What you will do. Only a number is wanted here. Tally the lines of the data that contain "intros".

Excerpts from a dataset:
——

Lemma structuralChanges_same a : structuralChanges a a = [].
Proof.
  unfold structuralChanges.
  induction structureKeys as [|k ks IH]; [reflexivity|].
  rewrite filter_cons_False by (intros H; by apply H). exact IH.
Qed.

Lemma Qltb_one_fifth (A : gset string) :
  (0 < size A)%nat ->
  Qltb (inject_Z (Z.of_nat (size A))
        / inject_Z (Z.max (Z.of_nat (size A)) (Z.of_nat (size A)))) (2 # 10) = false.
Proof.
  intros Hpos. rewrite Z.max_id.
  assert (Hone : (inject_Z (Z.of_nat (size A)) / inject_Z (Z.of_nat (size A)) == 1)%Q).
  { apply (Qdiv_Z_eq _ _ 1); lia. }
  unfold Qltb. destruct (_ ?= _)%Q eqn:Hcmp; try reflexivity.
  apply Qlt_alt in Hcmp. rewrite Hone in Hcmp. discriminate Hcmp.
Qed.

Lemma getFirstToken_empty : getFirstToken "" = "".
Proof. reflexivity. Qed.

(** X21: the unchanged code is accepted.  A suggestion whose code, once
    trimmed, is the actual code of its lines in the index of a patch is
    accepted by [validateSuggestion], whatever the patch and the range:
    no rule rejects it and the continuity check does not raise on it. *)
Theorem unchanged_code_accepted (patch : string) (s : suggestion) :
  allLinesExist (buildLineMap patch) s ->
  Js.trim (code s) = actualCodeAt (buildLineMap patch) s ->
  validateSuggestion s (buildLineMap patch)
  = Returns (Valid (actualCodeAt (buildLineMap patch) s)).
Proof.
  intros Hall Hcode. set (lineMap := buildLineMap patch) in *.
  rewrite (validateSuggestion_lines s lineMap Hall).
  unfold validateLines. fold (actualCodeAt lineMap s).
  set (a := actualCodeAt lineMap s) in *.
  assert (Hsug : suggestedCodeOf s = a) by exact Hcode.
  assert (Hids : extractIdentifiers (code s) = extractIdentifiers a).
  { by rewrite <- (extractIdentifiers_trim (code s)), Hcode. }
  assert (Hg : guardClauseRemoved a s = false).
  { unfold guardClauseRemoved. rewrite Hsug. apply andb_negb_r. }
  assert (He : existenceCheckRemoved a s = false).
  { unfold existenceCheckRemoved. rewrite Hsug, andb_negb_r. reflexivity. }
  assert (Hc : controlFlowRewritten a s = false).
  { unfold controlFlowRewritten. rewrite Hsug, structuralChanges_same. reflexivity. }
  assert (Ho : overlapInsufficient a s = false).
  { unfold overlapInsufficient, overlapRatio, overlapRatioOf. rewrite Hids.
    destruct (Z.ltb_spec 0 (Z.of_nat (size (extractIdentifiers a)))) as [Hpos|];
      [|reflexivity].
    cbn [andb]. rewrite commonIdsOf_length, (idemp_L (∩)).
    apply Qltb_one_fifth. lia. }
  rewrite Hg, He, Hc, Ho.
  destruct (shortSnippetAccepted a s); [reflexivity|].
  destruct (Z.leb_spec 2 (endLine s - startLine s)) as [Hd|Hd]; [|reflexivity].
  unfold continuityCheck.
  destruct (actualLinesAt_cons lineMap s Hall) as (l & ls & El); [lia|].
  destruct (splitLines_cons (suggestedCodeOf s)) as (l' & ls' & El').
  rewrite El, El'. cbn [firstLineTrimmed mbind outcome_bind].
  assert (Hl : noLineBreak l = true).
  { unfold actualLinesAt, lineRange in El. rewrite seqZ_cons in El by lia.
    cbn [omap list_omap] in El.
    destruct (Hall (startLine s)) as [info Hinfo]; [lia|]. rewrite Hinfo in El.
    cbn in El. injection El as <- _.
    destruct (buildLineMap_invariant patch) as [_ Hm].
    destruct (Hm _ _ Hinfo) as (_ & _ & line & Hin & _ & _ & -> & _).
    apply noLineBreak_substring1.
    pose proof (splitLines_noLineBreak patch) as Hlines.
    rewrite Forall_forall in Hlines. by apply Hlines. }
  assert (Htok : Js.trim l = "" \/ Js.trim l' = Js.trim l).
  { destruct (String.eqb_spec (Js.trim l) "") as [E|E]; [by left|right].
    pose proof (first_line_of_trimmed l ls Hl E) as Hfirst.
    rewrite <- El in Hfirst. fold (actualCodeAt lineMap s) in Hfirst. fold a in Hfirst.
    rewrite <- Hsug, El' in Hfirst. exact Hfirst. }
  destruct Htok as [-> | ->].
  - rewrite getFirstToken_empty. reflexivity.
  - rewrite String.eqb_refl, andb_false_r. reflexivity.
Qed.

——

Response to the task. 3